What is needed: Copy out exactly the lines below that run from the one holding "let frs := [FrDraft" to the one holding "- intros x Hx. vm_compute", keeping both of those lines and no others.

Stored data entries
_ _ _ _ _
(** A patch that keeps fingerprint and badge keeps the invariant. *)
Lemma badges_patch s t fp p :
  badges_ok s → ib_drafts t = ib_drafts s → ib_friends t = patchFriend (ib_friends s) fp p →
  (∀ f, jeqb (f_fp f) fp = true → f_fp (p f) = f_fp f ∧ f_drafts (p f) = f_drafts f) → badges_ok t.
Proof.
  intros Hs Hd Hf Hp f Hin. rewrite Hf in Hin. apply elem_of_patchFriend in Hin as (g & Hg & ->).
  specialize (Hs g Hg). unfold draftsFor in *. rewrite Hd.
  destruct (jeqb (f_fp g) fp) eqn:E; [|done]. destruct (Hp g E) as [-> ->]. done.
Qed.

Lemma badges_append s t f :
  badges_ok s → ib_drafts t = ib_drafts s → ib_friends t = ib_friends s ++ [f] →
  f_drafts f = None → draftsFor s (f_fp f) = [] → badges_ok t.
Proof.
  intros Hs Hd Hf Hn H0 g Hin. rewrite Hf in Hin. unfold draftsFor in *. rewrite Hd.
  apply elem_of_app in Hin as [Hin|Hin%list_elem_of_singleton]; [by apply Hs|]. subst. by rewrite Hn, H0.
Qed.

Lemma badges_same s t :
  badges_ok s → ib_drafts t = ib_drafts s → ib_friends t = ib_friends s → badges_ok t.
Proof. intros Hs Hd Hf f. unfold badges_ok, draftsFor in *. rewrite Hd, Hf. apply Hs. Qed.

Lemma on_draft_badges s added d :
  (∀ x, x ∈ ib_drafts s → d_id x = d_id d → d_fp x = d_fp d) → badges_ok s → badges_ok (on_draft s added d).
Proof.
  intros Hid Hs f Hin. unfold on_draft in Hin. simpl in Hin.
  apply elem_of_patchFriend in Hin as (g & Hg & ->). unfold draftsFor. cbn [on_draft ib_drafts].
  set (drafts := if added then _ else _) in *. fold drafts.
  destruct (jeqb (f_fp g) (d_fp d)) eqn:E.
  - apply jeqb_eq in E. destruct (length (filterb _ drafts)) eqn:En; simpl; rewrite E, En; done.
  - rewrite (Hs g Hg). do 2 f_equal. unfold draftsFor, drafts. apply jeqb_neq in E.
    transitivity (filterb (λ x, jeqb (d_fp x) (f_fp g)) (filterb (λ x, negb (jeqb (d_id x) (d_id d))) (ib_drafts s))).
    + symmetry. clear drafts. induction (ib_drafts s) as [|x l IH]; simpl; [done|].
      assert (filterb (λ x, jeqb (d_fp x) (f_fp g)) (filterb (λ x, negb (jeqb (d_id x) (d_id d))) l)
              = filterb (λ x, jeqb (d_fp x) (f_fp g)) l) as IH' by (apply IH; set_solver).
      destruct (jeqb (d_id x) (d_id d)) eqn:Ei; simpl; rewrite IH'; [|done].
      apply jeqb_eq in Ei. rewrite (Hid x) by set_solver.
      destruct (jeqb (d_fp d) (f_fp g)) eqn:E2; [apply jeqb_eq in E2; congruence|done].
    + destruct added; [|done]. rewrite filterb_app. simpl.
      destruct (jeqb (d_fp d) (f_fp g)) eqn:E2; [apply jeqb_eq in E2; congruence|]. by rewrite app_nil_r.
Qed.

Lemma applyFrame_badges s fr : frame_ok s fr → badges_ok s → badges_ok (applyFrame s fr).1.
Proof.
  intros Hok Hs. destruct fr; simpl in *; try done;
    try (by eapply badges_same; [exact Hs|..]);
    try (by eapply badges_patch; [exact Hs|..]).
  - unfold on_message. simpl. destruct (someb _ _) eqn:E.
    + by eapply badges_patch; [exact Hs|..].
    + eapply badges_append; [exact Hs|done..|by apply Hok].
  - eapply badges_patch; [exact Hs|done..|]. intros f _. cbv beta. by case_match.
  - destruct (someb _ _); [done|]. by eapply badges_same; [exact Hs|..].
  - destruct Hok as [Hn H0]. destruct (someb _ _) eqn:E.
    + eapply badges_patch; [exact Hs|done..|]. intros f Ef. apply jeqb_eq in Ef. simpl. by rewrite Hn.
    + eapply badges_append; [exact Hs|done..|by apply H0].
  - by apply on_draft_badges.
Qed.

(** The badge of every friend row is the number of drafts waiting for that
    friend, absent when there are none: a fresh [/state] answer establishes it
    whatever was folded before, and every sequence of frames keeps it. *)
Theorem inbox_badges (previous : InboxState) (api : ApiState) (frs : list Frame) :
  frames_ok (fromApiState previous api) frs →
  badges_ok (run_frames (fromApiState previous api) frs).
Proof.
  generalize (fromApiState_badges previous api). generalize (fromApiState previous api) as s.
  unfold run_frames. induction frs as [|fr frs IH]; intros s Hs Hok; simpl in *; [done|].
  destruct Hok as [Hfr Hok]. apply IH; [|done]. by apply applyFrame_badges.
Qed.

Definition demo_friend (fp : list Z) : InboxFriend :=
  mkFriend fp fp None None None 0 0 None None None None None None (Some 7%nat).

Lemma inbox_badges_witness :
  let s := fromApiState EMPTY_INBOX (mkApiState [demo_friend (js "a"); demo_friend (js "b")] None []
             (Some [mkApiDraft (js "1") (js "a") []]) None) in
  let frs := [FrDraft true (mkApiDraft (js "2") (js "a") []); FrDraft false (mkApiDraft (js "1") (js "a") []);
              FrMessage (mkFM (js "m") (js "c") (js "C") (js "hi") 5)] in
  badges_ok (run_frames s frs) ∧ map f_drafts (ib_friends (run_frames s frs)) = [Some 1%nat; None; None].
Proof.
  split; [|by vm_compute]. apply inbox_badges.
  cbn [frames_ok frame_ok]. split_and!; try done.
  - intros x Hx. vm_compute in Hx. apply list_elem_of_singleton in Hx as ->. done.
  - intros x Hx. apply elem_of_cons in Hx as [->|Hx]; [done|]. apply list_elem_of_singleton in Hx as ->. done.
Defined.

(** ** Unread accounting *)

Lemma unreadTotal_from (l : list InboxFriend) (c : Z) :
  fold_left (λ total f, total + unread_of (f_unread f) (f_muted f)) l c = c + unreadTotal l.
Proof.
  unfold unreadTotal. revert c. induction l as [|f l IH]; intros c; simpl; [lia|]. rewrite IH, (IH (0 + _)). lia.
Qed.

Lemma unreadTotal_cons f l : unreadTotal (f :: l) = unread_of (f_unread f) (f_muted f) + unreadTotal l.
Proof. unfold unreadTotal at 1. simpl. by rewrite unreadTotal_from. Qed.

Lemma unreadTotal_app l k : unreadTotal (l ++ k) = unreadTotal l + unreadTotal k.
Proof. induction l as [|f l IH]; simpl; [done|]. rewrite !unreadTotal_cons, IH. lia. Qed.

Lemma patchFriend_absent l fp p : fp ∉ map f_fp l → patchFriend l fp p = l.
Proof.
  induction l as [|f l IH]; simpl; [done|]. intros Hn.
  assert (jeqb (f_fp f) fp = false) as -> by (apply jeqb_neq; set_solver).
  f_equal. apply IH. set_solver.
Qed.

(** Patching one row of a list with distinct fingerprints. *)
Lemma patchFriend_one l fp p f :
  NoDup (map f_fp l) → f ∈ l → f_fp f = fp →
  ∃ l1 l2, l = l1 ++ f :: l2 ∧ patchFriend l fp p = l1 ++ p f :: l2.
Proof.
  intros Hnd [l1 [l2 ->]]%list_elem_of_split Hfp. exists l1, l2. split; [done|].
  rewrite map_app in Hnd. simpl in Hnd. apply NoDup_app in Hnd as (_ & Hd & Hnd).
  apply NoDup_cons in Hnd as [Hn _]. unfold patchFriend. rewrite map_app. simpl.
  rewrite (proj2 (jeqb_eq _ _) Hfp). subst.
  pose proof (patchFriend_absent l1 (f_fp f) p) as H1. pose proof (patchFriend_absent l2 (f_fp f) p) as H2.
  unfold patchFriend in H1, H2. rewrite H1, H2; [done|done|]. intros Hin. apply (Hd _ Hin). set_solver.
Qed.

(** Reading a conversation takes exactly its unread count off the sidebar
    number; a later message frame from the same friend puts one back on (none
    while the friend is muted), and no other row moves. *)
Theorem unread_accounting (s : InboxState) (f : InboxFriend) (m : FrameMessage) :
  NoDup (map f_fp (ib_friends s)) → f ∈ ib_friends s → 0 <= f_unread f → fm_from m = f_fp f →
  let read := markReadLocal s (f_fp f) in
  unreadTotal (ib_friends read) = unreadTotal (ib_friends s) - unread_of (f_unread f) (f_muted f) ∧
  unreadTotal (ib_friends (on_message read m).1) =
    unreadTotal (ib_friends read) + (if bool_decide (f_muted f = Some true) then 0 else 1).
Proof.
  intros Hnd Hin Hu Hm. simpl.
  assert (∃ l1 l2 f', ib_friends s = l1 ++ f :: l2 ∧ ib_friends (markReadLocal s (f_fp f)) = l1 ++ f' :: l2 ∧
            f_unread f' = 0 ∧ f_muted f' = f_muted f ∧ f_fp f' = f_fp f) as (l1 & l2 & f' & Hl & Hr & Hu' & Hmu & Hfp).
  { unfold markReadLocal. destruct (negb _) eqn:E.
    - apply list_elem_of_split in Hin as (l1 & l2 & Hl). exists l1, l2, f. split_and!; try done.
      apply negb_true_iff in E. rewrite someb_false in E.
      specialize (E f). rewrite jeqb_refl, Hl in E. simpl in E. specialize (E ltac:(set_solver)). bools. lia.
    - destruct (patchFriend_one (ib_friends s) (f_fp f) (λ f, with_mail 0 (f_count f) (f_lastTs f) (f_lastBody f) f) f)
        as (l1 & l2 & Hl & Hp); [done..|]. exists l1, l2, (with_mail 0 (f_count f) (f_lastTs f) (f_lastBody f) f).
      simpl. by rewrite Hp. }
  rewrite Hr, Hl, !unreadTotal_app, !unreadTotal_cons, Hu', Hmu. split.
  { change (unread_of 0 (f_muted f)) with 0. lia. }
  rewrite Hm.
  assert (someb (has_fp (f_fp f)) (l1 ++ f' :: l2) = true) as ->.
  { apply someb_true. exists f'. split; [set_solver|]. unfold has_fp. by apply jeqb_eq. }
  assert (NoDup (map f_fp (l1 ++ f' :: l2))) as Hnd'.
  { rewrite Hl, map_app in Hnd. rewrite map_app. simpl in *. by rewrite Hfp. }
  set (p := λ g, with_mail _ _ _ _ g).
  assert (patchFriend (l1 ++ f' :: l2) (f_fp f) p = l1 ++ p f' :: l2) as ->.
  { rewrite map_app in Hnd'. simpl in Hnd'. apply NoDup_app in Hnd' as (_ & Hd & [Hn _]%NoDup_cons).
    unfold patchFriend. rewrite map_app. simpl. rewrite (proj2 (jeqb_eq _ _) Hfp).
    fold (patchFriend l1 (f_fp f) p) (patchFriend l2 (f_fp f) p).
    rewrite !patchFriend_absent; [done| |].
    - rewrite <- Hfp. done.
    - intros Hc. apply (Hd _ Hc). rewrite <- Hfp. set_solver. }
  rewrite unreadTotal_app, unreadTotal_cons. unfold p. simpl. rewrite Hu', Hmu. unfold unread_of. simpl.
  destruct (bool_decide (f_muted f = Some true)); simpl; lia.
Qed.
_ _ _ _ _
The answer:
  let frs := [FrDraft true (mkApiDraft (js "2") (js "a") []); FrDraft false (mkApiDraft (js "1") (js "a") []);
              FrMessage (mkFM (js "m") (js "c") (js "C") (js "hi") 5)] in
  badges_ok (run_frames s frs) ∧ map f_drafts (ib_friends (run_frames s frs)) = [Some 1%nat; None; None].
Proof.
  split; [|by vm_compute]. apply inbox_badges.
  cbn [frames_ok frame_ok]. split_and!; try done.
  - intros x Hx. vm_compute in Hx. apply list_elem_of_singleton in Hx as ->. done.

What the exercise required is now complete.